■ **What to work on**:
Copy every line of the following data that includes the string "bool".
Extracted data section start
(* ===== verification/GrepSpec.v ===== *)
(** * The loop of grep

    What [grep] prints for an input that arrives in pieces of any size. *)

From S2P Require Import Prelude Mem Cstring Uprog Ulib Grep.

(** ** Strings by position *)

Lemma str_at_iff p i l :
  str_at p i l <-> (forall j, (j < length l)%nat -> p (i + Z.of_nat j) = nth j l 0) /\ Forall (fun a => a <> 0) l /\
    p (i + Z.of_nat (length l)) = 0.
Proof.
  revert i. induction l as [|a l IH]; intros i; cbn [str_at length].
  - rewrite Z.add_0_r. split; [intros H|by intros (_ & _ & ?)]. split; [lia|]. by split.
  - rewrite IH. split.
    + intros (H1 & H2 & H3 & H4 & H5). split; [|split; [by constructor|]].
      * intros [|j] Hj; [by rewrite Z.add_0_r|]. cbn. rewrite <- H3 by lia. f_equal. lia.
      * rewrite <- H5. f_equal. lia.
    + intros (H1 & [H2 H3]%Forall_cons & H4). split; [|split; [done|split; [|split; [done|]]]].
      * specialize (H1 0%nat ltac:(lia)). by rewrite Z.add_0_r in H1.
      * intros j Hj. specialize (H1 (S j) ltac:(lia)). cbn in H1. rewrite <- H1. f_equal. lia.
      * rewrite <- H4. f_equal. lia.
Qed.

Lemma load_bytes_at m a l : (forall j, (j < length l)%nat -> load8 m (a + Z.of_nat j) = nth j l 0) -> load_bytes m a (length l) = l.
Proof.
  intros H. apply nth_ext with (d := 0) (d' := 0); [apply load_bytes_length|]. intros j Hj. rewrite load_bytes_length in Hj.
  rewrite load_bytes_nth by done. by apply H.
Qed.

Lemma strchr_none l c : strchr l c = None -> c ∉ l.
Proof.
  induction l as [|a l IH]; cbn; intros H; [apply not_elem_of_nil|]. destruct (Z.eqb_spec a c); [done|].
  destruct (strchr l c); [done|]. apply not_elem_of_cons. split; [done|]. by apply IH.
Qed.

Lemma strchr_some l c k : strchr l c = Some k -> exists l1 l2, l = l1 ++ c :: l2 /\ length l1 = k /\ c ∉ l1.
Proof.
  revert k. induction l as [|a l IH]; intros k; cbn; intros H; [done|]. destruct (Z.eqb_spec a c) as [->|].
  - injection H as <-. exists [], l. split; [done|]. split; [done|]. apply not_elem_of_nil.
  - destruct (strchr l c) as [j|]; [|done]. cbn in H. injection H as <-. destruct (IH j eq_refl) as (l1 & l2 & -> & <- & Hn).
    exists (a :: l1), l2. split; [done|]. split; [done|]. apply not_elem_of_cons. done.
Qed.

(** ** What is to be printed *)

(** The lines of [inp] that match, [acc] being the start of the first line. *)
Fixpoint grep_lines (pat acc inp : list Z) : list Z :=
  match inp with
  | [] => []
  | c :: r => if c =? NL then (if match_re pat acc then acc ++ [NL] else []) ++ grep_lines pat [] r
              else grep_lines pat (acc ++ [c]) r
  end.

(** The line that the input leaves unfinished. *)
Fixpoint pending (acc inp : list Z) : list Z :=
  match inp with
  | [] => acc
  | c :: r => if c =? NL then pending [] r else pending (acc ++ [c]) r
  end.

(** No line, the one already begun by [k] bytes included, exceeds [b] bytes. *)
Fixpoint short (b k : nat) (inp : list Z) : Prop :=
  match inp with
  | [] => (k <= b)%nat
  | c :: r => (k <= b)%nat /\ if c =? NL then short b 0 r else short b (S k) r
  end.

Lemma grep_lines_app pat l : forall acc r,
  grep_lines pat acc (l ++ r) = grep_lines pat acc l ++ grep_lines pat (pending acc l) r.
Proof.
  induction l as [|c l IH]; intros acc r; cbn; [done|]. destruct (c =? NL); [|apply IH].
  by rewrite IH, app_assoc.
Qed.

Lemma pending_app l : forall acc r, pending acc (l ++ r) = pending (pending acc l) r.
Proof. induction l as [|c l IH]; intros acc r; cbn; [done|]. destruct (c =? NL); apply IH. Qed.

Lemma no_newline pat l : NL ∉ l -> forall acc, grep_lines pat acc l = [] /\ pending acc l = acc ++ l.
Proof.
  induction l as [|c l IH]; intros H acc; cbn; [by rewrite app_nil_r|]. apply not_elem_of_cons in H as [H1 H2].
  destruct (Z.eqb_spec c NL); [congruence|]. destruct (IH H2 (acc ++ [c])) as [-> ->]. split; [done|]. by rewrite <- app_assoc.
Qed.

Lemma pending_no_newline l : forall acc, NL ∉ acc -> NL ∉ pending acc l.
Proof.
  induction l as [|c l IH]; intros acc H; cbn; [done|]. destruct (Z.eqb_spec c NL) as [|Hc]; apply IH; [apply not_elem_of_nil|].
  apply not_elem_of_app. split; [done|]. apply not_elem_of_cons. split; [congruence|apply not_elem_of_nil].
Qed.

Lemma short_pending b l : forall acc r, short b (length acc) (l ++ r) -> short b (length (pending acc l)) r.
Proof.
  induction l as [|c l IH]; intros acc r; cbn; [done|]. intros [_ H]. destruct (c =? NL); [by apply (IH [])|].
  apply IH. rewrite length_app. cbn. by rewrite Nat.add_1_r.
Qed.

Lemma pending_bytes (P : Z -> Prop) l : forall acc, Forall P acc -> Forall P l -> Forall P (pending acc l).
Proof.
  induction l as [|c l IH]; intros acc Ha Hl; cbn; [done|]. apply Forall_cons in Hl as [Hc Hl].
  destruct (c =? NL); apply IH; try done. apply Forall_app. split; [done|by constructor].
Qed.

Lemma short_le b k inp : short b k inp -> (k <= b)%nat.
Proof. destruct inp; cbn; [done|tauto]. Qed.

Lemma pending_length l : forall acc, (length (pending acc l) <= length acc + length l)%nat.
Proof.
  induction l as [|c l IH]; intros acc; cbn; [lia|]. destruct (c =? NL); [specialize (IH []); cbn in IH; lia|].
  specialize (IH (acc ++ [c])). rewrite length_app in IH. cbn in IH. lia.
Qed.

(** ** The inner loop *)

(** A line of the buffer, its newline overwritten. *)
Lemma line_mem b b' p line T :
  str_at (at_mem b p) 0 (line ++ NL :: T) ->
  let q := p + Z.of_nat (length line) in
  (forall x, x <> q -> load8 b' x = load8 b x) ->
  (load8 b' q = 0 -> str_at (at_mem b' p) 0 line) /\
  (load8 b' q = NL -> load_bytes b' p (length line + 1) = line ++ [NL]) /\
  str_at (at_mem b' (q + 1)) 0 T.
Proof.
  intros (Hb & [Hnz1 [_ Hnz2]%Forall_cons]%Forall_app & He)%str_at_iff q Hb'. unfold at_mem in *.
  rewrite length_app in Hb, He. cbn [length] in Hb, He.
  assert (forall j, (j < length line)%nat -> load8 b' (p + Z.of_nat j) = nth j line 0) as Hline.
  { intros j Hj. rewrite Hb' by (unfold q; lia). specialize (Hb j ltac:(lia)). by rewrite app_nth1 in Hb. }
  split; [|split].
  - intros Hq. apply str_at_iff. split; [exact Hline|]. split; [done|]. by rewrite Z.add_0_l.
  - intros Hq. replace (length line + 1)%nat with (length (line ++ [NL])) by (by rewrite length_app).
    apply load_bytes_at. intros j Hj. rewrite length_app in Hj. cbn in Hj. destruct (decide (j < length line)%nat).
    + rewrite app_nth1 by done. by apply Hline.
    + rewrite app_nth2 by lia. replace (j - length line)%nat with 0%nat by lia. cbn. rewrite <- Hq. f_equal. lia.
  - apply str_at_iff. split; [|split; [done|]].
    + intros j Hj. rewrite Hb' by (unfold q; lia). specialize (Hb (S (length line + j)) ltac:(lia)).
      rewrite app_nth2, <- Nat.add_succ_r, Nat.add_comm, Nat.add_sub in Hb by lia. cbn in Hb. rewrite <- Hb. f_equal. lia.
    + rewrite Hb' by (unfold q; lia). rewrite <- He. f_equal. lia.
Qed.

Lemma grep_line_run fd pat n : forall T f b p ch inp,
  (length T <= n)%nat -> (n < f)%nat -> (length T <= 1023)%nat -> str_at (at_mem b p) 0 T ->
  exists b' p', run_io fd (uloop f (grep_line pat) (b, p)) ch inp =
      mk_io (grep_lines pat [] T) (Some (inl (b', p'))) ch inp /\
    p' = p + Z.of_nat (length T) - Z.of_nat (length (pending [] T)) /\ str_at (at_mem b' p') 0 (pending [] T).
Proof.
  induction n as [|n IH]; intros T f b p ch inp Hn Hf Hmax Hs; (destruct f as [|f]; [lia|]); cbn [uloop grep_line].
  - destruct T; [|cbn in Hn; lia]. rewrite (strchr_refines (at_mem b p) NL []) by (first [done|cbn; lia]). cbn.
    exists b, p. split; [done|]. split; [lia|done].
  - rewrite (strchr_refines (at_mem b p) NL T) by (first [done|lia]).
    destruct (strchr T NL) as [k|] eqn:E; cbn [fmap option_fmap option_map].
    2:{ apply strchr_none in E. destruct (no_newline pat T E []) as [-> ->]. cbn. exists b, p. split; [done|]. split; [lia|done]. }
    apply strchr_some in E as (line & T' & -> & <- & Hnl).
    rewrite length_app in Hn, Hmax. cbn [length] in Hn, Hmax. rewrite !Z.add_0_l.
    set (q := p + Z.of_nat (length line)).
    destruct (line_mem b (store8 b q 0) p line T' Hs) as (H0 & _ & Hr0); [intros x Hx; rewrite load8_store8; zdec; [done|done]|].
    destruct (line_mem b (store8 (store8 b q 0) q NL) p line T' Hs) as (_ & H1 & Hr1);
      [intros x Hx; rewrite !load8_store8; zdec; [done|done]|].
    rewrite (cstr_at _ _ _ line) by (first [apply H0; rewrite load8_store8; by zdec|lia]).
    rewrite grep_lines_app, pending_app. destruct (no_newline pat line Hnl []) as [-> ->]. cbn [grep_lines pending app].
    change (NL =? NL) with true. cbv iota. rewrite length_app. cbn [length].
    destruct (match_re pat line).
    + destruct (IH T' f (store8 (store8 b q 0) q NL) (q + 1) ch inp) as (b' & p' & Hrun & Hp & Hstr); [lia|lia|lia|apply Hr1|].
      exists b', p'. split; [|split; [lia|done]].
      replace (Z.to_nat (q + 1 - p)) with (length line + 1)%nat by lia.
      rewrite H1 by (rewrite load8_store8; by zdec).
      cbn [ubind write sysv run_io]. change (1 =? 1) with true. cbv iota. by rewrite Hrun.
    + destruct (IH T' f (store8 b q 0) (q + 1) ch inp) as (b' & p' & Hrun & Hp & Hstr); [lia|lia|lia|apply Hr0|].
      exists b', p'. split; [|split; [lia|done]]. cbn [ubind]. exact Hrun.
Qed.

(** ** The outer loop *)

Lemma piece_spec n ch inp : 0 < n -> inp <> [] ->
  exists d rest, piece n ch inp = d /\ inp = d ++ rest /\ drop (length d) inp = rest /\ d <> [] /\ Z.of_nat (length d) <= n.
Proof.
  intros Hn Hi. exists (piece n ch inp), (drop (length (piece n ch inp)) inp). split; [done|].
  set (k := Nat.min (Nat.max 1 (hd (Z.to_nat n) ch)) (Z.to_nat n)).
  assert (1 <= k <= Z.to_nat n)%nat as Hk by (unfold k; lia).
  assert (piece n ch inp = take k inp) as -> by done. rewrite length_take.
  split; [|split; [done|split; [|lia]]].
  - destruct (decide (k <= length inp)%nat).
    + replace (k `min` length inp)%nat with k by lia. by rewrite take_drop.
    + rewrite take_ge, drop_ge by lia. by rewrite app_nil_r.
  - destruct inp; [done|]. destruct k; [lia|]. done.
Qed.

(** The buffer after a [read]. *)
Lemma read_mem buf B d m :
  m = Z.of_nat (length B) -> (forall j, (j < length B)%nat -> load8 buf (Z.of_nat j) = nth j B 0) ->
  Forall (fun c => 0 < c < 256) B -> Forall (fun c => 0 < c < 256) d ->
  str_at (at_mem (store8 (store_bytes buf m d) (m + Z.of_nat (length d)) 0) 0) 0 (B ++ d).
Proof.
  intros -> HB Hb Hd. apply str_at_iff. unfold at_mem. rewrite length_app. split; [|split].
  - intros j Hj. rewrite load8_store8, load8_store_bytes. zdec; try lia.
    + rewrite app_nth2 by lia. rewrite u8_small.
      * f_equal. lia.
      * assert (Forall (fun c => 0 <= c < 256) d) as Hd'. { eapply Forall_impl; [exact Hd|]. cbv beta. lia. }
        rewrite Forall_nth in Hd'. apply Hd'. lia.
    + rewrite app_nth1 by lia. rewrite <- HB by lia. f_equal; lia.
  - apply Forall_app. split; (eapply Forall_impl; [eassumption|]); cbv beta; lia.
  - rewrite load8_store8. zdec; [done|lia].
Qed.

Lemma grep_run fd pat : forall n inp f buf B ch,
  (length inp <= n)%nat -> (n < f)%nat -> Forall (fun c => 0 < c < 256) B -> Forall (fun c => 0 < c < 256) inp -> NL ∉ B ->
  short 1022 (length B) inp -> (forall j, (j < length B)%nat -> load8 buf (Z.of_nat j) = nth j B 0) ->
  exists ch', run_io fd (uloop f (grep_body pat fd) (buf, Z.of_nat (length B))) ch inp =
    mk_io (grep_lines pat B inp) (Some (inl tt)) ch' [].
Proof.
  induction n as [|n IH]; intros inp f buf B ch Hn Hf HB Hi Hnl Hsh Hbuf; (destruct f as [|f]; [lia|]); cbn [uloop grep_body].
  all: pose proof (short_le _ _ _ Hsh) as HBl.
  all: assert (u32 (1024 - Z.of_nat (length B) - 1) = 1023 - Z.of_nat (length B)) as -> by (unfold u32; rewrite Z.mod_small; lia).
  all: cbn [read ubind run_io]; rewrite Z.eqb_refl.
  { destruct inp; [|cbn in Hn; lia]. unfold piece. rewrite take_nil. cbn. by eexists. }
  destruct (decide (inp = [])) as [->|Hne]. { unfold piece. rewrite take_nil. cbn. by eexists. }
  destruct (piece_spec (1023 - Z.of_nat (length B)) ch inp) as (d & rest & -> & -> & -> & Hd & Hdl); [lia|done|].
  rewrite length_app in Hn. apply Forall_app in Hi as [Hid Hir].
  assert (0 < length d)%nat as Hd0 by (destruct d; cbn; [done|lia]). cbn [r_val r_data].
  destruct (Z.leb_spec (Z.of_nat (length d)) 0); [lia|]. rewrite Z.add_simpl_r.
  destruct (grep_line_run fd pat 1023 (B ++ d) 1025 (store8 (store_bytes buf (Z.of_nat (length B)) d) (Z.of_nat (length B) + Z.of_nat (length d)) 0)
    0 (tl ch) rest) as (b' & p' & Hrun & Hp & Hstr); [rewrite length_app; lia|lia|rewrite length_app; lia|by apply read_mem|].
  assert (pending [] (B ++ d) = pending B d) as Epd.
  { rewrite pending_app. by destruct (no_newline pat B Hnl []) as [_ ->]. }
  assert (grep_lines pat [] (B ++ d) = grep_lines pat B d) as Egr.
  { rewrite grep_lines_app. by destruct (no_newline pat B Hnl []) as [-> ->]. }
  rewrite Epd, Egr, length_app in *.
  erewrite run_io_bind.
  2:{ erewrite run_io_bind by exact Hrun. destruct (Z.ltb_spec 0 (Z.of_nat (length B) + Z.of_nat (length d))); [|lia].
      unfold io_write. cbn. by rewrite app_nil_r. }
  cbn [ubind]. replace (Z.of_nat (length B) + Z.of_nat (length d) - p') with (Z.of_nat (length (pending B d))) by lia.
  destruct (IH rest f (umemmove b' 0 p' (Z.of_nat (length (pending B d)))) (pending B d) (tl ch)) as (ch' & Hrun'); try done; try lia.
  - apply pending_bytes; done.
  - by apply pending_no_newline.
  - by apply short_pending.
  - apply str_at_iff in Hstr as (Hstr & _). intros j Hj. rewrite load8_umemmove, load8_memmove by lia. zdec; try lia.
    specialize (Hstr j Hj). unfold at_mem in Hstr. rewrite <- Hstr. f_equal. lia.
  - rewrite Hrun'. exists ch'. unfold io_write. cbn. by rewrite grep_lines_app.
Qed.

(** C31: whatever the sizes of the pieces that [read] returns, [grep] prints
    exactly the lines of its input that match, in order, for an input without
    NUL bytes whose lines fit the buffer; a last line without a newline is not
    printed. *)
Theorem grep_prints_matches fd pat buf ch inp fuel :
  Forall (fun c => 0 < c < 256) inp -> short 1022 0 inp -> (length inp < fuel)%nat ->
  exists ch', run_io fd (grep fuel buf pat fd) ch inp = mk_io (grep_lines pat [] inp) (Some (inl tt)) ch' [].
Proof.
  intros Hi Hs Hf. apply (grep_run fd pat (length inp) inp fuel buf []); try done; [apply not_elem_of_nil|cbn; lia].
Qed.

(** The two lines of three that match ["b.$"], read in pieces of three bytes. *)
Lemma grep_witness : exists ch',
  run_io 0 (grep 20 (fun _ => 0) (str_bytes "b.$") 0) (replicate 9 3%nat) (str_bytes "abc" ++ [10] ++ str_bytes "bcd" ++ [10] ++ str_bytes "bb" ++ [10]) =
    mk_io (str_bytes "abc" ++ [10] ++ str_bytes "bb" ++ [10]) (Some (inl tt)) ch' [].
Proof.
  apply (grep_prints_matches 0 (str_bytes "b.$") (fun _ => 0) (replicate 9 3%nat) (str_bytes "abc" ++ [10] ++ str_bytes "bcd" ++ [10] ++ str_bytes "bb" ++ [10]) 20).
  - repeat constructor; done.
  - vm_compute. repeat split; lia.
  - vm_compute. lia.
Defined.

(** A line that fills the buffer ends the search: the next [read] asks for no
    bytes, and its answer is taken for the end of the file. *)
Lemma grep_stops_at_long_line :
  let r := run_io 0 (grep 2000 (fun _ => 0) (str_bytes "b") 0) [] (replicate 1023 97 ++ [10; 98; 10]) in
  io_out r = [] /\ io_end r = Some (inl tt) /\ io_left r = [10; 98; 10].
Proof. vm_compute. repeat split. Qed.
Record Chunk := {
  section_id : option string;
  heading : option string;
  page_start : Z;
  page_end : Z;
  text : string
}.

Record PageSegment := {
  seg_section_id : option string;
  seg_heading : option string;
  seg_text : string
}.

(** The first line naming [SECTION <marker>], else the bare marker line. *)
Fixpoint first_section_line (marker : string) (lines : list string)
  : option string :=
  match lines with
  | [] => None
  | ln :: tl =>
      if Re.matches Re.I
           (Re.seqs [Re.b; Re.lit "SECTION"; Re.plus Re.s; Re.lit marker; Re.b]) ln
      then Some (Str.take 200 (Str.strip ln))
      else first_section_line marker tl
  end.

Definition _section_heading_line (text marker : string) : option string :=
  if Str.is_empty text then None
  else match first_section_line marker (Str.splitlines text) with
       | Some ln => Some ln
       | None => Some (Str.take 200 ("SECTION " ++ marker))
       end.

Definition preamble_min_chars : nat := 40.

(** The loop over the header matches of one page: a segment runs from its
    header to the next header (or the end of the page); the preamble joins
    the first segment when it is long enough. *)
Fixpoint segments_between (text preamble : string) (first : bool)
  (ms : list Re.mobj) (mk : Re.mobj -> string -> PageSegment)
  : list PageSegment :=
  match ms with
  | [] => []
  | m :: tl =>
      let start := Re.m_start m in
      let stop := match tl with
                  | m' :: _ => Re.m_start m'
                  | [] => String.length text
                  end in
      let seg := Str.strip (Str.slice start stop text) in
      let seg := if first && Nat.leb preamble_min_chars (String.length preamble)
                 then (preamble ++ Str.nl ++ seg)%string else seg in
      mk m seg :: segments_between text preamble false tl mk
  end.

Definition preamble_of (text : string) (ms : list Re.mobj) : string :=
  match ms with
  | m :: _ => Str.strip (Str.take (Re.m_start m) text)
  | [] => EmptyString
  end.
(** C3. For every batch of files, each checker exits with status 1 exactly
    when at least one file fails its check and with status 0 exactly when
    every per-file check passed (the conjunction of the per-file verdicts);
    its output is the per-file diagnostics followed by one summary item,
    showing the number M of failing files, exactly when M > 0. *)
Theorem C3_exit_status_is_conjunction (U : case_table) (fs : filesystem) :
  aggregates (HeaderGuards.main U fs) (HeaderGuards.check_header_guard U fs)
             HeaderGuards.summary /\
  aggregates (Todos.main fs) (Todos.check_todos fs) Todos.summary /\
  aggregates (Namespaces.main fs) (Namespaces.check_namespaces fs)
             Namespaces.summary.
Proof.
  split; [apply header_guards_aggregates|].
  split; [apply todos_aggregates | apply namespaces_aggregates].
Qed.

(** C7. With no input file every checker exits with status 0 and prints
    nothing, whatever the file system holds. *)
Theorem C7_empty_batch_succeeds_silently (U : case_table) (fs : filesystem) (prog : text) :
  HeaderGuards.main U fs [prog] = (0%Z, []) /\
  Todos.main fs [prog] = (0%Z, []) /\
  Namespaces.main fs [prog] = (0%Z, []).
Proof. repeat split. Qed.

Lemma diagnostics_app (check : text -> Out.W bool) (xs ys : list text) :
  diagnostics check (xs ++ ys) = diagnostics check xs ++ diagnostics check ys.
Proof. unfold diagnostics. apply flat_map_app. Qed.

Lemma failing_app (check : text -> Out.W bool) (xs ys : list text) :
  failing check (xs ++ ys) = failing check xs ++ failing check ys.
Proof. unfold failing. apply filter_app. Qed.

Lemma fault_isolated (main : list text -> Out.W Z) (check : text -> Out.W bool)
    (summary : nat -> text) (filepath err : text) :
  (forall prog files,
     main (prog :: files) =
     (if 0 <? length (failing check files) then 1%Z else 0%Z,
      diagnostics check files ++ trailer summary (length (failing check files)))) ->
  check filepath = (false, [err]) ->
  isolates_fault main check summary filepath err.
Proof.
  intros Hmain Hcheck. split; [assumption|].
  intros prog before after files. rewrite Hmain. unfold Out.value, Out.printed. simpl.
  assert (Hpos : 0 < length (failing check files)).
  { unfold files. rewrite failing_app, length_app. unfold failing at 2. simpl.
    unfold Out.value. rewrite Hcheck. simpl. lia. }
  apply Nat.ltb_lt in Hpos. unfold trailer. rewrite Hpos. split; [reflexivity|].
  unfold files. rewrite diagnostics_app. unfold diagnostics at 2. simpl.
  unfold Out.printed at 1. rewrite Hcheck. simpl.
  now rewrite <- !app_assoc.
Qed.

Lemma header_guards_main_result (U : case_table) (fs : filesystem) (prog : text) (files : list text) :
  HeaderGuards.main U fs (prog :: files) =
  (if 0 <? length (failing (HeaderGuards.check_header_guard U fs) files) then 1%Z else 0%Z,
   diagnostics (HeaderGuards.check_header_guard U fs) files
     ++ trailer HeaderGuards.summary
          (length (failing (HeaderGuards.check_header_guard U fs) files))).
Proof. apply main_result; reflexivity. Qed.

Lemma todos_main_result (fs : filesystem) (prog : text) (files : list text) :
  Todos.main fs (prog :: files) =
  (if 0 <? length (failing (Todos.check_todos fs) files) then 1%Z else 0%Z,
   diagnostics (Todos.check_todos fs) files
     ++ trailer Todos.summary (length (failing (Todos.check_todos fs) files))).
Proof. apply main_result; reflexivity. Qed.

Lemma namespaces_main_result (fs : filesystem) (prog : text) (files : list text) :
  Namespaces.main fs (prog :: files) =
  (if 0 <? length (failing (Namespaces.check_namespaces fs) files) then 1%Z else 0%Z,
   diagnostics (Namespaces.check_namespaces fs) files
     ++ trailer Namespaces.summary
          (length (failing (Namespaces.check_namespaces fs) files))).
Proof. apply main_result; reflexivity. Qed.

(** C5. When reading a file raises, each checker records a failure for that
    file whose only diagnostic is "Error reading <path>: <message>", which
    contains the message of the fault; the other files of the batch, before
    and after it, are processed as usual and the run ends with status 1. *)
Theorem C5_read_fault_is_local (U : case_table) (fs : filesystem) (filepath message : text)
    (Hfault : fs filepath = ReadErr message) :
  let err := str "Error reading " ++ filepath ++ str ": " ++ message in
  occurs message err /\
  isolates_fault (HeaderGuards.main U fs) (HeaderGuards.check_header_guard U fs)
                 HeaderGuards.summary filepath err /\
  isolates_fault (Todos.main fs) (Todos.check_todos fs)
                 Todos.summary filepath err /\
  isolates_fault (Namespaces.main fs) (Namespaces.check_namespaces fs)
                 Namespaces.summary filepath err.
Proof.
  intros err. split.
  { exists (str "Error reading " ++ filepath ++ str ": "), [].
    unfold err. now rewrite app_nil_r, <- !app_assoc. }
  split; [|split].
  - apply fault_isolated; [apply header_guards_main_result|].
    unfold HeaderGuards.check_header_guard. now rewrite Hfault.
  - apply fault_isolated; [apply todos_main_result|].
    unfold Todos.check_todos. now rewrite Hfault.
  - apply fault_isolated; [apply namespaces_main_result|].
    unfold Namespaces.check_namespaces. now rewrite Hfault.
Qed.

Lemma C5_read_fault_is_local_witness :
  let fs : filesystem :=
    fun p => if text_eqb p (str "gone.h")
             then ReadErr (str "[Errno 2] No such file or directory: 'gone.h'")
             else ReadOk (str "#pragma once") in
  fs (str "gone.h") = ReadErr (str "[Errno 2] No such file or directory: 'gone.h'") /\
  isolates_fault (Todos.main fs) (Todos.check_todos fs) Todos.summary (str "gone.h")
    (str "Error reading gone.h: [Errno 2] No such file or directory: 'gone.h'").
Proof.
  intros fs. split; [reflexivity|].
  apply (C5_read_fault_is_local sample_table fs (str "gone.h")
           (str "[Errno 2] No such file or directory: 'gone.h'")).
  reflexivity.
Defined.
Extracted data section end
■ **Task solution**:
Fixpoint segments_between (text preamble : string) (first : bool)
Lemma diagnostics_app (check : text -> Out.W bool) (xs ys : list text) :
Lemma failing_app (check : text -> Out.W bool) (xs ys : list text) :
Lemma fault_isolated (main : list text -> Out.W Z) (check : text -> Out.W bool)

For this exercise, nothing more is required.